What to produce - Your job is to return every line of the listing holding the string "nullptr".

Supplied material -
—————

(** * MVLib optional odometry integrations: the pose-getter bridge

    Shallow embedding of the two optional headers of MVLib

      - [mvlib/Optional/logger_optional_ez-template.hpp]  (EZ-Template)
      - the sibling header that includes [lemlib/api.hpp]  (LemLib)

    Each header guards itself with the macro [_MVLIB_OPTIONAL_USED] and
    declares one overload of [mvlib::setOdom], which hands the logger a
    lambda that samples the chassis through a captured raw pointer.

    The development has three layers:
      - the C++ values the lambdas handle (scalars, poses, raw pointers);
      - the lambdas themselves, written as programs over the member
        functions they call on the chassis, with an interpreter that runs
        them against a store of chassis objects;
      - the preprocessor directives of the two headers, with an
        interpreter for one translation unit and for a build made of
        several translation units. *)

From Stdlib Require Import ZArith String Ascii List Bool.
From Stdlib Require Import Floats.SpecFloat.
From stdpp Require Import base option gmap strings list.

Local Open Scope string_scope.
#[local] Set Warnings "-register-all".

(** ** Values *)

(** The sources name three families of scalar types without declaring
    them: what the EZ-Template accessors return, the fields of
    [lemlib::Pose], and the fields of [mvlib::Pose].  The only scalar type
    the sources spell out is [float] (the locals [xIn], [yIn], [thDeg]).
    The types, and the implicit conversions C++ inserts between them, are
    kept as an interface; the bridge does no arithmetic of its own. *)
Class Scalars : Type := {
  cfloat : Type;          (* C++ [float] *)
  ez_scalar : Type;       (* return type of [odom_x_get] and friends *)
  lemlib_scalar : Type;   (* type of [lemlib::Pose::x], [y], [theta] *)
  pose_scalar : Type;     (* type of the three fields of [mvlib::Pose] *)
  ez_to_float : ez_scalar -> cfloat;          (* [const float xIn = ...] *)
  float_to_pose : cfloat -> pose_scalar;      (* [Pose{xIn, yIn, thDeg}] *)
  lemlib_to_pose : lemlib_scalar -> pose_scalar  (* [Pose{p.x, p.y, p.theta}] *)
}.

(** Modelled from the spec: [mvlib::Pose] is declared in [mvlib/core.hpp],
    which is not part of the sources; the spec gives it as the value
    [{x, y, heading}], and both lambdas fill it positionally. *)
Record Pose `{Scalars} : Type := mkPose {
  x : pose_scalar;
  y : pose_scalar;
  heading : pose_scalar
}.

Arguments mkPose {_} x y heading.

(** [lemlib::Pose], as far as the LemLib lambda reads it: [p.x], [p.y],
    [p.theta]. *)
Record lemlib_Pose `{Scalars} : Type := mk_lemlib_Pose {
  lp_x : lemlib_scalar;
  lp_y : lemlib_scalar;
  lp_theta : lemlib_scalar
}.

Arguments mk_lemlib_Pose {_} lp_x lp_y lp_theta.

(** A raw pointer ([ez::Drive*], [lemlib::Chassis*]): null, or an address. *)
Definition loc : Type := positive.

Inductive ptr : Type :=
| nullptr
| addr (l : loc).

(** [!chassis] *)
Definition is_null (p : ptr) : bool :=
  match p with
  | nullptr => true
  | addr _ => false
  end.

(** ** The chassis objects

    The member functions of [ez::Drive] and [lemlib::Chassis] are third
    party code.  None of them is declared [const] in the sources, so each
    is taken as a function from the object's state to a result and the
    object's state afterwards. *)
Class Backends `{Scalars} : Type := {
  Drive : Type;
  odom_enabled : Drive -> bool * Drive;
  odom_x_get : Drive -> ez_scalar * Drive;
  odom_y_get : Drive -> ez_scalar * Drive;
  odom_theta_get : Drive -> ez_scalar * Drive;
  Chassis : Type;
  getPose : Chassis -> lemlib_Pose * Chassis
}.

(** The accessors are reads: they hand back the object as they found it. *)
Class ReadOnlyAccessors `{Backends} : Prop := {
  odom_enabled_ro : forall d, snd (odom_enabled d) = d;
  odom_x_get_ro : forall d, snd (odom_x_get d) = d;
  odom_y_get_ro : forall d, snd (odom_y_get d) = d;
  odom_theta_get_ro : forall d, snd (odom_theta_get d) = d;
  getPose_ro : forall c, snd (getPose c) = c
}.

Section Programs.
Context `{Backends}.

(** ** Programs over member-function calls *)

(** One constructor per member function the two lambdas call through the
    chassis pointer. *)
Inductive action : Type :=
| OdomEnabled (chassis : ptr)
| OdomXGet (chassis : ptr)
| OdomYGet (chassis : ptr)
| OdomThetaGet (chassis : ptr)
| GetPose (chassis : ptr).

Definition result (a : action) : Type :=
  match a with
  | OdomEnabled _ => bool
  | OdomXGet _ | OdomYGet _ | OdomThetaGet _ => ez_scalar
  | GetPose _ => lemlib_Pose
  end.

Inductive prog (T : Type) : Type :=
| ret (v : T)
| act (a : action) (k : result a -> prog T).

Arguments ret {T} v.
Arguments act {T} a k.

Fixpoint bind {A B : Type} (m : prog A) (f : A -> prog B) : prog B :=
  match m with
  | ret v => f v
  | act a k => act a (fun r => bind (k r) f)
  end.

Definition call (a : action) : prog (result a) := act a ret.

(** ** Running a program *)

(** The objects the embedding application owns, by address. *)
Record world : Type := mkWorld {
  drives : gmap loc Drive;
  chassis_objs : gmap loc Chassis
}.

(** How a call ends: it returns, or the pointer did not lead to an object
    (null or dangling: undefined behaviour in C++, a fault here). *)
Inductive outcome (T : Type) : Type :=
| Returned (v : T)
| Fault.

Arguments Returned {T} v.
Arguments Fault {T}.

Definition on_drive {R : Type} (m : Drive -> R * Drive) (p : ptr) (w : world)
  : outcome R * world :=
  match p with
  | nullptr => (Fault, w)
  | addr l =>
      match drives w !! l with
      | None => (Fault, w)
      | Some d =>
          let '(r, d') := m d in
          (Returned r, mkWorld (<[l := d']> (drives w)) (chassis_objs w))
      end
  end.

Definition on_chassis {R : Type} (m : Chassis -> R * Chassis) (p : ptr) (w : world)
  : outcome R * world :=
  match p with
  | nullptr => (Fault, w)
  | addr l =>
      match chassis_objs w !! l with
      | None => (Fault, w)
      | Some c =>
          let '(r, c') := m c in
          (Returned r, mkWorld (drives w) (<[l := c']> (chassis_objs w)))
      end
  end.

Definition perform (a : action) : world -> outcome (result a) * world :=
  match a as a0 return world -> outcome (result a0) * world with
  | OdomEnabled p => on_drive odom_enabled p
  | OdomXGet p => on_drive odom_x_get p
  | OdomYGet p => on_drive odom_y_get p
  | OdomThetaGet p => on_drive odom_theta_get p
  | GetPose p => on_chassis getPose p
  end.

—————

Task output -
| nullptr
  | nullptr => true
  | nullptr => (Fault, w)
  | nullptr => (Fault, w)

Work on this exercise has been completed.